* _WHAT IS NEEDED_: Tally the lines of the entries in which the string "Arguments" occurs, and say only how many.

──────── DATA FOR REVIEW

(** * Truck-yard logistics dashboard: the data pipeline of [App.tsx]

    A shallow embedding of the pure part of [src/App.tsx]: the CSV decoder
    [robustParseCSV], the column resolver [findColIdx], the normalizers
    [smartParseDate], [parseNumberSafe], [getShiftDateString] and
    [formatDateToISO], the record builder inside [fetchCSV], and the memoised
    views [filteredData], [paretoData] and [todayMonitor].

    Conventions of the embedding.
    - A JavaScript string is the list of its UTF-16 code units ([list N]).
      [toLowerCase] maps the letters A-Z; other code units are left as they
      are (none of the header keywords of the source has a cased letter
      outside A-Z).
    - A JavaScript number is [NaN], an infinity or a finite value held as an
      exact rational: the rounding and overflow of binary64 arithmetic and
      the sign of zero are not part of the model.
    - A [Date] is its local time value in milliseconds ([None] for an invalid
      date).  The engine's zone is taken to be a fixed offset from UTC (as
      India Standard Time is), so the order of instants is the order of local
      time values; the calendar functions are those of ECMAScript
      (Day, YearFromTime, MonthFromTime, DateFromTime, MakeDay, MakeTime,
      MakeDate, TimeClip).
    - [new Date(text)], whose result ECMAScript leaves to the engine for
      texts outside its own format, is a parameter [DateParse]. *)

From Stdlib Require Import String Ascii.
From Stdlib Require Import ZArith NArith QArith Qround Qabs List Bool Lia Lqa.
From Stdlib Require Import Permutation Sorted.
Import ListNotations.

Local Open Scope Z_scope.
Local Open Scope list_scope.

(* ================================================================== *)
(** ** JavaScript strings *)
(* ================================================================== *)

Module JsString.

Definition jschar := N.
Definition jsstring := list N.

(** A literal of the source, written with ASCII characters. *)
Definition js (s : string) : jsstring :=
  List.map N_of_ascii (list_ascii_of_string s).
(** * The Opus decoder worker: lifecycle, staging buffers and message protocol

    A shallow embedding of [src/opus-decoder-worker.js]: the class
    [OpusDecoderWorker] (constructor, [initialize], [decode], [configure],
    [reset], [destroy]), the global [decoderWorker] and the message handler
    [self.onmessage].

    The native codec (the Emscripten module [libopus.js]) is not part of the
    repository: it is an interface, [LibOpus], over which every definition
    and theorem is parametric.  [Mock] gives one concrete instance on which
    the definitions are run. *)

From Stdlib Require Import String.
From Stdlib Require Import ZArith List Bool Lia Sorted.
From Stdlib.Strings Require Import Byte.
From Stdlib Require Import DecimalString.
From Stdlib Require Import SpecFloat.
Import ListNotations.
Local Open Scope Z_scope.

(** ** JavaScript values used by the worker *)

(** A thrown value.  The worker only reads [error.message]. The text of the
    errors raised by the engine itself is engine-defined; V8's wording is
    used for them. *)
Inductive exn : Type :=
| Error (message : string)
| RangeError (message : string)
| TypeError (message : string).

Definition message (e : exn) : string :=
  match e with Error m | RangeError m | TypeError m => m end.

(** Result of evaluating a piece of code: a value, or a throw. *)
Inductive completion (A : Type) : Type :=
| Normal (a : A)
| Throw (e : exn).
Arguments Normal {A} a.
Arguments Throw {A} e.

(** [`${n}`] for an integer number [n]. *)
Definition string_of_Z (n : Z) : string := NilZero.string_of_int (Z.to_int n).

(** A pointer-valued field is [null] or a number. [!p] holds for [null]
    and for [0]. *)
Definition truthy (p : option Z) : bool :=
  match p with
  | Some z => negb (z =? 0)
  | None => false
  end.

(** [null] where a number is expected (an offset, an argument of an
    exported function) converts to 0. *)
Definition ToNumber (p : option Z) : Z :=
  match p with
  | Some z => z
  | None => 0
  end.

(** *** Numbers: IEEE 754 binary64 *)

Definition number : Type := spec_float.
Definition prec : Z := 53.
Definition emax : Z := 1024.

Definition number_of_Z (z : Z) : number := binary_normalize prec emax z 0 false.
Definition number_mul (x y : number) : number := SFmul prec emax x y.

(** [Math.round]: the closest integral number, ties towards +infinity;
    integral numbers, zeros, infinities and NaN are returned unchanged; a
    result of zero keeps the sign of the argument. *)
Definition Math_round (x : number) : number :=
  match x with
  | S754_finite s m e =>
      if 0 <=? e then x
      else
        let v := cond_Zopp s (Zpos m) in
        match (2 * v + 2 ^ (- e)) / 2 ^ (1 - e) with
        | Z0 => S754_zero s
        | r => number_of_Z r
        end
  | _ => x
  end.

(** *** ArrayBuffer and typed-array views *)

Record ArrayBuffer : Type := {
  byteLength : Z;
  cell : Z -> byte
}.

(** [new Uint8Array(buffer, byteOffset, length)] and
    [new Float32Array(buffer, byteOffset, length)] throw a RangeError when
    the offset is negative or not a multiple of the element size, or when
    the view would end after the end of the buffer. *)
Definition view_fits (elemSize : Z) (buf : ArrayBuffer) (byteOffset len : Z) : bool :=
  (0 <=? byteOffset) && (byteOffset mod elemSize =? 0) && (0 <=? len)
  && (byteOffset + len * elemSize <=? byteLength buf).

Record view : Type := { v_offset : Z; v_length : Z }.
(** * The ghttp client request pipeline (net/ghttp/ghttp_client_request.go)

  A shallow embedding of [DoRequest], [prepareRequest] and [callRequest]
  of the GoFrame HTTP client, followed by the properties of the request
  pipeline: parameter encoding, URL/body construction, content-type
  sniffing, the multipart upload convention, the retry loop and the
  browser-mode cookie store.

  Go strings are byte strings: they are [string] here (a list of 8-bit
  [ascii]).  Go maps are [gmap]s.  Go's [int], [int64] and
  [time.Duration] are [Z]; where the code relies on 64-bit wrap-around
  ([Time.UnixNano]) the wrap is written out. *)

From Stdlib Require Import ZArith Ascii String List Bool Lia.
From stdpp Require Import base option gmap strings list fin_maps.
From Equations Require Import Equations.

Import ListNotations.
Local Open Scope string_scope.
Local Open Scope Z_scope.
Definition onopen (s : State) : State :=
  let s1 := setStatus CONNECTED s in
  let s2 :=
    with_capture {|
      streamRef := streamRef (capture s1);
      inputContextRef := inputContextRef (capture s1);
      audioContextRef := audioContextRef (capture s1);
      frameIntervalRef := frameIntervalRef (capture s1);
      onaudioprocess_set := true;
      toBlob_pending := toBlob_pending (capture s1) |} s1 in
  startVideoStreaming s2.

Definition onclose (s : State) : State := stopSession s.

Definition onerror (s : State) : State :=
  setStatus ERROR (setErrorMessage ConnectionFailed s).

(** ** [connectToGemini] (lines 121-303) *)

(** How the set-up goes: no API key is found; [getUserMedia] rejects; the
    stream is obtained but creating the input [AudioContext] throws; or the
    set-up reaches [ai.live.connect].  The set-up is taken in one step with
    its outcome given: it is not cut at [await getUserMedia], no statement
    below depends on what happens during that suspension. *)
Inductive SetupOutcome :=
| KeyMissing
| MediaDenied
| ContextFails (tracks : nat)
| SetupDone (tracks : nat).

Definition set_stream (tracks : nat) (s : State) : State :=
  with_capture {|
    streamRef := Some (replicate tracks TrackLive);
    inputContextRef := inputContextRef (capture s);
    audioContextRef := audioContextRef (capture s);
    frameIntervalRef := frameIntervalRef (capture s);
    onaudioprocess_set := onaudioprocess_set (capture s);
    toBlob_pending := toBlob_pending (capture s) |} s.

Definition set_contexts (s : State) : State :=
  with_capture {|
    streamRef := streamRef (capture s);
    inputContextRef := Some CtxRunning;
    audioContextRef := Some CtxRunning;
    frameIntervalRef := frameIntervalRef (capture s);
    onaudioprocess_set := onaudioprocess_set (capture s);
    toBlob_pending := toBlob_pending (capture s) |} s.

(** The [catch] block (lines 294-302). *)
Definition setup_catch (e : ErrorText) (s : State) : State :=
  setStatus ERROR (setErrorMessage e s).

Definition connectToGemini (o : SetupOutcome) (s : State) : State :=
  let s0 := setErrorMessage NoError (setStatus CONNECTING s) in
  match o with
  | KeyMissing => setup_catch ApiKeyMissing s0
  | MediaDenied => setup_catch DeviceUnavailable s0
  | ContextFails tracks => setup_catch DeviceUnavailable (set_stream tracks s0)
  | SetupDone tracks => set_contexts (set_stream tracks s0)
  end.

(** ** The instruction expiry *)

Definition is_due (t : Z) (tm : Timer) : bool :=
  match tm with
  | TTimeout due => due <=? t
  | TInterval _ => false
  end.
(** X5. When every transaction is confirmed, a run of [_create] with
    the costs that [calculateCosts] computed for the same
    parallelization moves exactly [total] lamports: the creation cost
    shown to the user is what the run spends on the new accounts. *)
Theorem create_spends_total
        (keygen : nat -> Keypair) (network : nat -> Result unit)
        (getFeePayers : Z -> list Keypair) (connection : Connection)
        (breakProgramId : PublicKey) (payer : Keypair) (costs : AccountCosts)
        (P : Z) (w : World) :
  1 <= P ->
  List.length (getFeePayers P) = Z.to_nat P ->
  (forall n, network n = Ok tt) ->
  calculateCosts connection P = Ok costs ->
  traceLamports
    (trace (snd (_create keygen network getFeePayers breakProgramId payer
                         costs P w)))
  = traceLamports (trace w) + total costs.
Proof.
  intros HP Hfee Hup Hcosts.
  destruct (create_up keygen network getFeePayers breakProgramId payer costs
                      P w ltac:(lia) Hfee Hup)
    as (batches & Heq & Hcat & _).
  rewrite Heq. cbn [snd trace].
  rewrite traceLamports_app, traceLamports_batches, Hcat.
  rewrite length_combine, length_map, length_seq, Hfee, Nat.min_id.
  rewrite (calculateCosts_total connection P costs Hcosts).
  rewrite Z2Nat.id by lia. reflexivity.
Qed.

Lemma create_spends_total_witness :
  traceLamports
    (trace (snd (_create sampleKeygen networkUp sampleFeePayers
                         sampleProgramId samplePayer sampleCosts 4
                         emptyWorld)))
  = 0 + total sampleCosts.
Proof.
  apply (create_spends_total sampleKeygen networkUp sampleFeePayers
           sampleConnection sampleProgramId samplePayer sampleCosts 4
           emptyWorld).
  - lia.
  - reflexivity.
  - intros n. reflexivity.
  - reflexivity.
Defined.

────────────────

* _SOLUTION TO THE EXERCISE_: 2